Beginning with the line below that contains "wf_ndarray2 B ->" and ending with the line that contains "(col_of B j) col).", copy every line exactly. Copy nothing else.
= = = =
(** * create_gw_label: the input classifier and the adaptive label layout

    A shallow embedding of [generate_pdf_label.py] and of the submit handler
    of [app.py].

    Conventions of the embedding.
    - A Python [str] is a [string]; the model covers 7-bit ASCII text, where
      [str.isalpha], [str.isdigit] and [str.isalnum] are the predicates below.
    - A Python [int] is a [Z].
    - Console output ([print]) is not modelled.
    - External libraries (requests, qrcode, reportlab, the file system) are
      parameters of the sections that use them.

    The renderer and its callers are embedded twice.
    - The first embedding reads a Python [float] as the exact rational it
      denotes ([Q]) and lets the QR encoder and the JSON decoder always
      succeed.  It carries the properties that depend neither on rounding
      nor on those failures: the classifier, the split point, the payload
      of the QR image, the order of the requests, the geometry of the page.
    - The second embedding, [Binary64], computes on binary64 floats with
      their rounding, lets the QR encoder refuse its payload and lets a
      response body decode to any JSON value.  It carries the properties
      that depend on a width comparison, on an exception or on what the
      fetch hands back. *)

From Stdlib Require Import ZArith QArith Qround Bool List Ascii String Lia.
From Stdlib Require Import DecimalString Lqa.
From Stdlib Require Uint63 PrimFloat SpecFloat FloatOps.
Import ListNotations.

Open Scope string_scope.
Open Scope Z_scope.

(** ** Python string primitives *)

Module Py.

(** [len(s)] *)
Definition len (s : string) : Z := Z.of_nat (String.length s).

Fixpoint take (n : nat) (s : string) : string :=
  match n, s with
  | S n', String c s' => String c (take n' s')
  | _, _ => EmptyString
  end.

Fixpoint drop (n : nat) (s : string) : string :=
  match n, s with
  | S n', String _ s' => drop n' s'
  | _, _ => s
  end.

(** A slice bound [k] of a string of length [n]: a negative bound counts
    from the end, and the result is clamped to [0 .. n]. *)
Definition clamp (n k : Z) : Z :=
  if k <? 0 then Z.max 0 (n + k) else Z.min k n.

(** [s[:k]] *)
Definition slice_to (s : string) (k : Z) : string :=
  take (Z.to_nat (clamp (len s) k)) s.

(** [s[k:]] *)
Definition slice_from (s : string) (k : Z) : string :=
  drop (Z.to_nat (clamp (len s) k)) s.

(** [s[i]] at an index counted from the start (the code uses no negative
    index); [None] stands for [IndexError]. *)
Definition index (s : string) (i : Z) : option ascii :=
  if (0 <=? i) && (i <? len s) then String.get (Z.to_nat i) s else None.

(** [range(a, b)] *)
Definition range (a b : Z) : list Z :=
  map (fun k => a + Z.of_nat k) (seq 0 (Z.to_nat (b - a))).

(** [any(p(c) for c in s)] *)
Fixpoint any (p : ascii -> bool) (s : string) : bool :=
  match s with
  | EmptyString => false
  | String c s' => p c || any p s'
  end.

(** [c in s] for a one-character [c] *)
Definition contains (c : ascii) (s : string) : bool := any (Ascii.eqb c) s.

Definition between (lo hi c : ascii) : bool :=
  (nat_of_ascii lo <=? nat_of_ascii c)%nat && (nat_of_ascii c <=? nat_of_ascii hi)%nat.

(** [c.isalpha()], [c.isdigit()], [c.isalnum()] on ASCII *)
Definition isalpha (c : ascii) : bool := between "a" "z" c || between "A" "Z" c.
Definition isdigit (c : ascii) : bool := between "0" "9" c.
Definition isalnum (c : ascii) : bool := isalpha c || isdigit c.

(** Truthiness of an optional string: [None] and the empty string are falsy. *)
Definition truthy (v : option string) : bool :=
  match v with
  | Some s => negb (String.eqb s EmptyString)
  | None => false
  end.

(** [c.isspace()] on ASCII *)
Definition isspace (c : ascii) : bool :=
  between (ascii_of_nat 9) (ascii_of_nat 13) c
  || between (ascii_of_nat 28) (ascii_of_nat 31) c
  || Ascii.eqb c " ".

Fixpoint lstrip (s : string) : string :=
  match s with
  | EmptyString => EmptyString
  | String c s' => if isspace c then lstrip s' else s
  end.

Fixpoint rstrip (s : string) : string :=
  match s with
  | EmptyString => EmptyString
  | String c s' =>
      let r := rstrip s' in
      if String.eqb r EmptyString && isspace c then EmptyString else String c r
  end.

(** [s.strip()] *)
Definition strip (s : string) : string := rstrip (lstrip s).

(** [d.get(key, default)] on a dict with string keys and values *)
Fixpoint dict_get (d : list (string * string)) (key default : string) : string :=
  match d with
  | [] => default
  | (k, v) :: d' => if String.eqb k key then v else dict_get d' key default
  end.

(** [min(a, b)] of two floats *)
Definition min (a b : Q) : Q := if Qle_bool a b then a else b.

(** [int(x)] of a float: truncation toward zero. *)
Definition int (x : Q) : Z := Z.quot (Qnum x) (Z.pos (Qden x)).

End Py.

(** ** The fragment of [re] used by [ip_pattern] *)

Module Re.

Inductive regex : Type :=
| Caret                              (* ^ *)
| Dollar                             (* $ *)
| Lit (c : ascii)                    (* a literal character *)
| Range (lo hi : ascii)              (* [lo-hi] *)
| OneOf (cs : string)                (* [abc] *)
| Cat (r1 r2 : regex)                (* r1r2 *)
| Alt (r1 r2 : regex)                (* r1|r2 *)
| Opt (r : regex)                    (* r? *)
| Rep (n : nat) (r : regex).         (* r{n} *)

Definition newline : string := String (ascii_of_nat 10) EmptyString.

(** [$] without MULTILINE: at the end of the subject, or just before a
    newline that ends it. *)
Definition at_dollar (s : string) : bool := String.eqb s EmptyString || String.eqb s newline.

Section Matcher.
(** The whole subject string; [^] succeeds only where nothing of it has
    been consumed. *)
Variable subject : string.
(** X7.  [Update] does not read the index of a feed tab: updating after
    [SetIndex] is [SetIndex] after updating (a panic stays a panic), and
    [Index] returns what [SetIndex] set. *)
Theorem feed_SetIndex_commutes {W : bubbles.Widgets} (st : Style)
        (r : feed.RssFeedTab) (i : Z) (msg : Msg) :
  feed.Update st (feed.SetIndex r i) msg =
  match feed.Update st r msg with
  | Ok (r', cmd) => Ok (feed.SetIndex r' i, cmd)
  | Panic => Panic
  end /\
  feed.Index (feed.SetIndex r i) = i.
Proof.
  split; [|reflexivity].
  destruct r as [t i0 l sp li o vi c vp s rf].
  unfold feed.Update, feed.updatePane, feed.SetIndex. cbn.
  destruct msg as [m | k | tag];
    repeat match goal with
           | |- context [if ?b then _ else _] => destruct b
           | |- context [let (_, _) := ?x in _] => destruct x
           | |- context [assertItem ?x] => destruct x; cbn
           end; reflexivity.
Qed.

(** X8.  [Update] keeps what identifies a feed tab: the title, the index
    and the type are those of the tab it was given.  [Init] of the
    returned tab calls the same reader on the same title, batched with the
    tick of the spinner the returned tab holds; it is the same command as
    before unless [Update] stepped the spinner, which it does only on a
    tab that is loading, for a message that is neither a fetch-success nor
    a key. *)
Theorem feed_Update_keeps_identity {W : bubbles.Widgets} (st : Style)
        (r r' : feed.RssFeedTab) (msg : Msg) (cmd : Cmd) :
  feed.Update st r msg = Ok (r', cmd) ->
  feed.Title r' = feed.Title r /\
  feed.Index r' = feed.Index r /\
  feed.Type_ r' = feed.Type_ r /\
  feed.Init r'
  = Batch (feed.readerFunc r (feed.title r))
          (bubbles.spinner_Tick (feed.loadingSpinner r')) /\
  (feed.loaded r = true \/ (forall tag, msg <> OtherMsg tag) ->
   feed.Init r' = feed.Init r).
Proof.
  intros H. pose proof (@feed_Update_spinner _ st r r' msg cmd H) as Hsp.
  apply feed_Update_frame in H.
  destruct H as (Ht & Hi & Hrf & _).
  unfold feed.Title, feed.Index, feed.Type_, feed.Init.
  rewrite Ht, Hi, Hrf. repeat (split; [reflexivity|]).
  intros Hc. rewrite (Hsp Hc). reflexivity.
Qed.

(** A spinner tick on a new tab: the title stays and [Init] now carries
    the tick of the stepped spinner; a key on a loaded tab: [Init] is
    what it was. *)
Lemma feed_Update_keeps_identity_witness :
  (feed.Title (feed.set_loadingSpinner (feed.New window_100_30 "A" 0 no_reader)
                 (bubbles.mkSpinner bubbles.Points "c1" 1)) = "A" /\
   @feed.Init moving_widgets
     (feed.set_loadingSpinner (feed.New window_100_30 "A" 0 no_reader)
        (bubbles.mkSpinner bubbles.Points "c1" 1))
   = Batch (ExternalCmd 1) (ExternalCmd 1) /\
   @feed.Init moving_widgets (feed.New window_100_30 "A" 0 no_reader)
   = Batch (ExternalCmd 1) (ExternalCmd 0)) /\
  @feed.Init moving_widgets (feed.set_selected feed_split_open feed.articlesPreview)
  = @feed.Init moving_widgets feed_split_open.
Proof.
  split.
  - destruct (@feed_Update_keeps_identity moving_widgets window_100_30
                (feed.New window_100_30 "A" 0 no_reader)
                (feed.set_loadingSpinner (feed.New window_100_30 "A" 0 no_reader)
                   (bubbles.mkSpinner bubbles.Points "c1" 1))
                (OtherMsg 7) (ExternalCmd 0) eq_refl) as (Ht & _ & _ & Hi & _).
    split; [exact Ht|]. split; [exact Hi | reflexivity].
  - apply (@feed_Update_keeps_identity moving_widgets window_100_30
             feed_split_open (feed.set_selected feed_split_open feed.articlesPreview)
             (KeyMsg "right") nil eq_refl).
    left. reflexivity.
Defined.
(** C7, amended: for a table and a permutation of it, the valid and invalid
    counts and the classes and subjects that have a mean are the same, in
    the imperative script whenever it completes on both and in the functional
    script.  The means of the imperative script are the same as well when
    the float sums of the scores are the same in the two orders; the loop
    adds the scores in the order of the rows, and a float sum depends on
    it. *)
Theorem summary_permutation (df df' : list row) :
  Permutation df df' ->
  (forall recs s recs' s',
     main df = Ok (recs, s) -> main df' = Ok (recs', s') ->
     valid_count s = valid_count s'
     /\ invalid_count s = invalid_count s'
     /\ dom (class_averages s) = dom (class_averages s')
     /\ dom (subject_averages s) = dom (subject_averages s')
     /\ (sums_agree df df' -> s = s'))
  /\ (forall series_mean res res',
        Functional.pipeline_processing series_mean df = Ok res ->
        Functional.pipeline_processing series_mean df' = Ok res' ->
        valid_count (Functional.stats res) = valid_count (Functional.stats res')
        /\ invalid_count (Functional.stats res)
           = invalid_count (Functional.stats res')
        /\ dom (class_averages (Functional.stats res))
           = dom (class_averages (Functional.stats res'))
        /\ dom (subject_averages (Functional.stats res))
           = dom (subject_averages (Functional.stats res'))).
Proof.
  intros Hp. split.
  - intros recs s recs' s' (st & Hloop & Hsum & _)%main_Ok
      (st' & Hloop' & Hsum' & _)%main_Ok.
    destruct (loop_accumulated _ _ _ consistent_init Hloop)
      as (Hc & Hot & Hoc & Hct & Hcc & Hst & Hsc).
    destruct (loop_accumulated _ _ _ consistent_init Hloop')
      as (Hc' & Hot' & Hoc' & Hct' & Hcc' & Hst' & Hsc').
    destruct (summarize_spec df st Hc) as (s0 & Hs0 & Ho & Hca & Hsa & Hv & Ht).
    rewrite Hsum in Hs0. injection Hs0 as <-.
    destruct (summarize_spec df' st' Hc')
      as (s0 & Hs0 & Ho' & Hca' & Hsa' & Hv' & Ht').
    rewrite Hsum' in Hs0. injection Hs0 as <-.
    simpl in Hot, Hoc, Hct, Hcc, Hst, Hsc, Hot', Hoc', Hct', Hcc', Hst', Hsc'.
    assert (Hcount : overall_count st = overall_count st').
    { rewrite Hoc, Hoc'. f_equal.
      by apply len_Permutation, scores_where_Permutation. }
    assert (Hlen : len df = len df') by by apply len_Permutation.
    assert (Hclass : forall k, is_Some (class_averages s !! k)
              <-> is_Some (class_averages s' !! k)).
    { intros k. rewrite Hca, Hca', Hct, Hcc, Hct', Hcc', !lookup_empty.
      rewrite !group_mean_is_Some.
      by apply Permutation_nonempty, scores_where_Permutation. }
    assert (Hsubject : forall k, is_Some (subject_averages s !! k)
              <-> is_Some (subject_averages s' !! k)).
    { intros k. rewrite Hsa, Hsa', Hst, Hsc, Hst', Hsc', !lookup_empty.
      rewrite !group_mean_is_Some.
      by apply Permutation_nonempty, scores_where_Permutation. }
    split; [congruence|]. split; [unfold invalid_count; congruence|].
    split; [apply set_eq; intros k; by rewrite !elem_of_dom|].
    split; [apply set_eq; intros k; by rewrite !elem_of_dom|].
    intros (Hall & Hcls & Hsbj).
    destruct s as [oa ca sa vc tc], s' as [oa' ca' sa' vc' tc'].
    simpl in *. subst vc tc vc' tc'. rewrite Hcount, Hlen. f_equal.
    + by rewrite Ho, Ho', Hot, Hot', Hall, Hcount.
    + apply map_eq. intros k.
      rewrite Hca, Hca', Hct, Hcc, Hct', Hcc', !lookup_empty.
      by apply group_mean_Permutation; [apply scores_where_Permutation|].
    + apply map_eq. intros k.
      rewrite Hsa, Hsa', Hst, Hsc, Hst', Hsc', !lookup_empty.
      by apply group_mean_Permutation; [apply scores_where_Permutation|].
  - intros series_mean res res' Hres Hres'.
    destruct (pipeline_processing_spec _ _ _ Hres)
      as (_ & _ & Hca & Hsa & Hv & Ht).
    destruct (pipeline_processing_spec _ _ _ Hres')
      as (_ & _ & Hca' & Hsa' & Hv' & Ht').
    assert (Hvalid : valid_count (Functional.stats res)
              = valid_count (Functional.stats res')).
    { rewrite Hv, Hv'. by apply len_Permutation, valid_scores_Permutation. }
    assert (Hgroup : forall (l l' : list float), Permutation l l' ->
              is_Some (series_mean <$> group_values None (Some <$> l))
              <-> is_Some (series_mean <$> group_values None (Some <$> l'))).
    { intros l l' Hl. destruct l as [|x l], l' as [|x' l']; try done.
      - by apply Permutation_nil in Hl.
      - by apply Permutation_nil_r in Hl. }
    split; [done|].
    split; [unfold invalid_count; rewrite Hvalid, Ht, Ht';
            f_equal; by apply len_Permutation|].
    split; apply set_eq; intros k; rewrite !elem_of_dom.
    + rewrite Hca, Hca'. by apply Hgroup, valid_scores_Permutation.
    + rewrite Hsa, Hsa'. by apply Hgroup, valid_scores_Permutation.
Qed.
Lemma col_of_at_add_row1 (m : ndarray2) (i : Z) (u : list elt) (j : nat) :
  wf_ndarray2 m -> length u = snd (arr_shape m) ->
  (j < snd (arr_shape m))%nat ->
  col_of (at_add_row1 m i u) j = at_add1 (col_of m j) i (nth j u zero).
Proof.
  intros Hw Hu Hj.
  unfold at_add1. rewrite length_col_of.
  pose proof (at_add_row1_shape m i u) as Hs.
  unfold at_add_row1 in *. destruct (arr_shape m) as [R C] eqn:E.
  cbn [fst snd] in *.
  destruct (in_bounds R (normalize_index R i)) eqn:Hb; [|reflexivity].
  unfold in_bounds in Hb. apply andb_true_iff in Hb. destruct Hb as [H0 H1].
  apply Z.leb_le in H0. apply Z.ltb_lt in H1.
  set (p := Z.to_nat (normalize_index R i)) in *.
  assert (Hp : (p < R)%nat) by (subst p; lia).
  assert (Hlb : length (buf m) = (R * C)%nat).
  { unfold wf_ndarray2 in Hw. now rewrite E in Hw. }
  assert (Hpc : (S p * C <= R * C)%nat) by (apply Nat.mul_le_mono_r; lia).
  assert (Hrow : length (row_of m p) = C).
  { rewrite length_row_of; rewrite ?E; auto. }
  apply (nth_ext _ _ zero zero).
  - now rewrite length_set_nth, !length_col_of, E.
  - rewrite length_col_of. cbn [arr_shape fst]. intros r Hr.
    rewrite nth_col_of by (cbn [arr_shape fst]; exact Hr).
    cbn [arr_shape buf snd].
    assert (Hf : length (firstn (p * C) (buf m)) = (p * C)%nat).
    { rewrite length_firstn. simpl in Hpc. lia. }
    destruct (Nat.eq_dec r p) as [->|Hne].
    + rewrite nth_set_nth_eq by (now rewrite length_col_of, E).
      rewrite app_nth2 by lia. rewrite Hf.
      replace (p * C + j - p * C)%nat with j by lia.
      rewrite app_nth1 by (rewrite length_map2_min; lia).
      rewrite (nth_map2 add _ _ j zero zero) by lia.
      rewrite nth_row_of by (rewrite E; auto).
      rewrite nth_col_of by (rewrite E; auto).
      now rewrite E.
    + rewrite nth_set_nth_neq by exact Hne.
      rewrite nth_col_of by (rewrite E; auto). rewrite E. cbn [snd].
      destruct (Nat.lt_ge_cases r p) as [Hlt|Hge].
      * assert (S r * C <= p * C)%nat by (apply Nat.mul_le_mono_r; lia).
        rewrite app_nth1 by (rewrite Hf; simpl in *; lia).
        rewrite nth_firstn.
        destruct (Nat.ltb_spec (r * C + j) (p * C)); [reflexivity|].
        simpl in *; lia.
      * assert (S p * C <= r * C)%nat by (apply Nat.mul_le_mono_r; lia).
        rewrite app_nth2 by (rewrite Hf; simpl in *; lia). rewrite Hf.
        rewrite app_nth2 by (rewrite length_map2_min; simpl in *; lia).
        rewrite length_map2_min, Hrow, Hu, Nat.min_id, nth_skipn.
        f_equal. simpl in *. lia.
Qed.

Lemma col_of_at_add_rows (j : nat) (idx : list Z) :
  forall (rows : list (list elt)) (m : ndarray2),
    wf_ndarray2 m -> (j < snd (arr_shape m))%nat ->
    Forall (fun u => length u = snd (arr_shape m)) rows ->
    col_of (at_add_rows m idx rows) j
    = at_add (col_of m j) idx (map (fun u => nth j u zero) rows)
    /\ wf_ndarray2 (at_add_rows m idx rows)
    /\ arr_shape (at_add_rows m idx rows) = arr_shape m.
Proof.
  induction idx as [|i idx IH]; intros [|u rows] m Hw Hj Hf;
    cbn [at_add_rows at_add map]; auto.
  inversion Hf as [|? ? Hu Hf']; subst.
  destruct (IH rows (at_add_row1 m i u)) as (Hc & Hw' & Hs).
  - now apply at_add_row1_wf.
  - now rewrite at_add_row1_shape.
  - now rewrite at_add_row1_shape.
  - rewrite Hc, Hs, at_add_row1_shape, col_of_at_add_row1 by assumption.
    auto.
Qed.

Lemma col_of_zeros2 (R C j : nat) : col_of (zeros2 (R, C)) j = zeros R.
Proof.
  unfold col_of, zeros2, zeros. cbn [arr_shape buf fst snd].
  rewrite (map_ext _ (fun _ => zero)) by (intros; apply nth_repeat).
  now rewrite map_const, length_seq.
Qed.

Lemma clamp_index_lt_pos (n : nat) (i : Z) :
  (0 < n)%nat -> (clamp_index n i < n)%nat.
Proof. unfold clamp_index, normalize_index. destruct (i <? 0); lia. Qed.

Lemma scaled_rows (B : ndarray2) (j : nat) (col : list Z) :
  wf_ndarray2 B -> (0 < fst (arr_shape B))%nat ->
  (j < snd (arr_shape B))%nat ->
  forall data : list elt,
    Forall (fun u => length u = snd (arr_shape B))
           (map2 (fun d r => map (mul d) r) data (take_rows B col))
    /\ map (fun u => nth j u zero)
           (map2 (fun d r => map (mul d) r) data (take_rows B col))
       = map2 mul data (take (col_of B j) col).
Proof.
  intros Hw HR Hj. induction col as [|c col IH]; intros [|d data];
    cbn [take_rows take map map2]; auto.
  destruct (IH data) as [Hf He]. split.
  - constructor; [|exact Hf]. rewrite length_map. unfold take_row.
    apply length_row_of; auto. now apply clamp_index_lt_pos.
  - unfold take_rows, take in He. rewrite He. f_equal.
    unfold take_row, take1. rewrite length_col_of.
    pose proof (clamp_index_lt_pos (fst (arr_shape B)) c HR) as Hp.
    rewrite <- (length_row_of B _ Hw Hp) in Hj.
    rewrite (nth_indep _ zero (mul d zero)) by now rewrite length_map.
    rewrite map_nth. rewrite length_row_of in Hj by auto.
    now rewrite nth_row_of, nth_col_of.
Qed.
(* ===== verification/_CoqProject ===== *)
-Q . S2P
Prelude.v
Io.v
Str.v
Proto.v
Rtp.v
H264.v
Motion.v
Sdp.v
Rtsp.v
Sender.v
Receiver.v
Clip.v
Pipeline.v
Recorder.v
MpegTs.v
LiveV2.v
LiveV2Facts.v
Ingest.v
Uplink.v
Config.v
ConfigFacts.v
Forward.v
Camera.v
Agent.v
Utils.v
Telemetry.v
Jobs.v
JobsFacts.v
Probe.v
Heartbeat.v
Xml.v
Soap.v
OnvifProbe.v
OnvifNight.v
OnvifRegion.v
RegionFacts.v
OnvifFacts.v
OnvifMotion.v
PollFacts.v
UplinkTask.v
Relay.v
Server.v
EndToEnd.v
Lossless.v
TestAgent.v
Errors.v
DummyServer.v
MotionPull.v
(* ===== verification/Prelude.v ===== *)
(** * Sentinel video receiver: verification library (root file)

    The program forwards the video of IP cameras.  An agent near the cameras
    speaks RTSP, takes RTP packets from UDP or from interleaved frames, and
    sends them with motion events over one TLS connection to an ingest server;
    the server turns every stream into H.264 clips around motion and into a
    live HLS playlist.  A stand-alone receiver records clips without a server.
    All paths below are under [src/sentinel_rtp_cam/src/].

    ** Shared files
    - [Prelude]: outcomes ([Ok], [Err], [Panic]), bytes and machine integers,
      big-endian fields, the state and error monad [st], automation.
    - [Io]: tokio's readers and writers as classes, with a list instance.
    - [Str]: what the sources use of [str]: UTF-8, trimming, splitting,
      printing and parsing of integers.

    ** From packets to NAL units
    - [Rtp]: [core/rtp.rs] and [core/rtp_refactored.rs].  The parser inverts a
      reference encoder and accepts nothing else.
    - [H264]: [core/video.rs], [core/h264_depacketize.rs], [core/h264_sync.rs].
      Fragments and aggregates are reassembled exactly; what the gate lets
      through can be decoded.
    - [Sdp], [Rtsp]: [core/sdp.rs], [rtsp/rtsp.rs], [rtsp/interleaved.rs].
      Descriptions and frames round trip; responses are read whatever the
      chunks they arrive in.
    - [Sender]: what a sender's stream is and what a network keeps of it; the
      invariant that a unit under reassembly is a prefix of one that was sent.
    - [Receiver]: [rtsp/rtsp_receiver_tcp.rs] and [rtsp/rtsp_receiver_udp.rs]:
      the handshake and the receive loops; a lossy network never makes the
      receiver deliver a unit that was not sent, for streams of any length.

    ** Motion
    - [Motion]: [motion_event_latch.rs], [event/event_bus.rs] and the edge
      detection of [onvif/onvif_motion.rs], one Module each.
    - [OnvifMotion], [PollFacts]: the rest of [onvif/onvif_motion.rs]: the
      subscription of a camera, its renewals and retries, the poller.  An end is
      published only behind a start with its id, whatever the device answers.
    - [Relay]: the task of [bin/agent_forward.rs] between the bus and the
      uplink; composes pollers, latch and uplink, and keeps the same for what
      is queued.  Also the reports of a camera's life.

    ** The server
    - [Proto]: [proto.rs], refines a reference decoder.
    - [Ingest]: [bin/server_ingest.rs]: a connection (HELLO, token, routing) and
      the registry of pipelines, with the other connections as interference.
    - [Server]: its start, and the whole server as a transition system of
      connections, pipeline tasks and channels; streams never mix, and nothing
      happens without the token, in every interleaving.
    - [Clip], [Pipeline]: [core/clip_writer.rs], [server_pipeline.rs]: the file
      of a finished clip holds what was pushed, in order.
    - [MpegTs], [LiveV2], [LiveV2Facts]: [live/v2.rs]: segments demultiplex to
      their access units; the session refines an abstract live stream.
    - [EndToEnd], [Lossless]: the composition of [Sender], [Server], [LiveV2] and
      [MpegTs].  Whatever the networks and the interleavings do, a player of a
      playlist's segments sees only what the camera sent; when nothing is lost
      it sees all of it.  A packet is told by its number, so two packets that
      arrive one after the other must be less than 65535 apart.

    ** The agent
    - [Uplink]: [agent_uplink.rs]: records, queues and the turns of a
      connection; what a connection writes is what was queued.
    - [UplinkTask]: connecting (TLS settings, HELLO), waiting and the loop over
      the connections; over all of them messages leave in order and once.
    - [Recorder]: [core/clip_recorder.rs]: the states of the clip recorder, its
      deadlines, its files and their retention.
    - [Config], [ConfigFacts]: [config/agent_config.rs]: JSON values and their
      merging, the files, the check of the server's address, and the runtime
      variables; updates of the server are idempotent and confined.
    - [Forward]: [forward_agent.rs]: the cameras read from the variables are
      compared with a reference that reads the configuration directly.
    - [Camera]: the sessions, the offline tracker and the supervisor of
      [bin/agent_forward.rs]; the tracker refines the documented policy.
    - [Agent]: start, pull and main loop of [bin/agent_forward.rs]; the running
      runtime is what the configuration last read says.
    - [Utils]: [utils/retry_helper.rs] and [utils/disk_cleanup.rs].

    ** The admin server's client ([server/server_client.rs])
    - [Telemetry]: the load, the memory and the JSON of a heartbeat; the load
      is the exact share of busy time.
    - [Jobs], [JobsFacts]: restart, shutdown and firmware jobs, and the marker
      that outlives a restart: it is replaced in one piece, the process exits
      only for a job the server has accepted, an update runs at most once.
    - [Probe]: the manager of ONVIF probes as a transition system: one probe
      per camera in every interleaving.
    - [Heartbeat]: the loop; a restart never repeats itself.

    ** ONVIF devices
    - [Xml], [Soap]: what [onvif/] shares: XML events, escaping, requests and
      faults.
    - [OnvifProbe], [OnvifNight], [OnvifRegion]: [onvif/onvif_probe.rs],
      [onvif/onvif_night_vision.rs], [onvif/onvif_motion_region.rs]: the state
      machines over the answers and the sequences of requests.
    - [OnvifFacts], [RegionFacts]: what is read from documents with any
      prefixes; a probe fails only with a required request; a fault is never
      a success; what is written into a target is the region asked for.

    ** Tools
    - [DummyServer], [MotionPull]: [bin/dummy_server.rs] and
      [bin/onvif_motion_pull.rs]; jobs are handed out once and in order, the
      poller ends only when it cannot subscribe.
    - [TestAgent]: [tls_ingest/agent/src/main.rs], next to [sentinel_rtp_cam]:
      its base64 reads back, its packets are read by the parser of [Rtp], and
      once told to stop its tasks only finish what they have begun.
    - [Errors]: [utils/error.rs] and [event/eventlogger.rs]: the errors with
      their texts, and the lines of the log of events.

    ** Conventions
    Strings are lists of code points, byte strings lists of integers in
    [0, 256); widths are kept by the wrap or saturation written in the source.
    A [select!] loop is a function over the list of its turns, so a theorem
    about it holds for every interleaving; the server and the probe manager,
    whose tasks share state, are step relations, and their theorems go by
    induction over the runs.  tokio, TLS, HTTP, JSON text, XML readers, base64,
    URLs, clocks, calendars and file systems are classes; their documented
    laws are classes of their own or hypotheses of a section, and every
    witness runs on concrete instances.  Loops over reads carry fuel, one unit
    for each byte the peer sends; running out of it is a [Panic] (or [None]), and
    theorems that a call returns include that the fuel is enough.  Loops over
    turns recurse on the turns, retries on the number of attempts the code
    allows.  [JobsFacts.retry_forever_returns] shows that the loop without a
    bound returns with the first attempt that succeeds.  The deletion loop of
    [Utils] needs one unit for each file of the directory.

    ** Not modelled
    - [lib.rs] and the [mod.rs] files: module declarations and re-exports.
    - [tls_ingest]: TLS and the record format, which are crates of other
      repositories; the receiving end of the records is not in this one.
    - Spawning: tasks that share no state with others (the supervisors of the
      cameras, the ONVIF runs) are modelled one by one, not side by side; what
      ends them from outside (Ctrl-C, the end of [main]) is an event of their
      own model or left out.
    - Everywhere: logging, metrics that are only logged, dumps of XML. *)

From stdpp Require Export base tactics list gmap strings numbers fin_maps.
From Stdlib Require Export ZArith Lia.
= = = =
### EXPECTED ANSWER
  wf_ndarray2 B -> (0 < fst (arr_shape B))%nat ->
  (j < snd (arr_shape B))%nat ->
  forall data : list elt,
    Forall (fun u => length u = snd (arr_shape B))
           (map2 (fun d r => map (mul d) r) data (take_rows B col))
    /\ map (fun u => nth j u zero)
           (map2 (fun d r => map (mul d) r) data (take_rows B col))
       = map2 mul data (take (col_of B j) col).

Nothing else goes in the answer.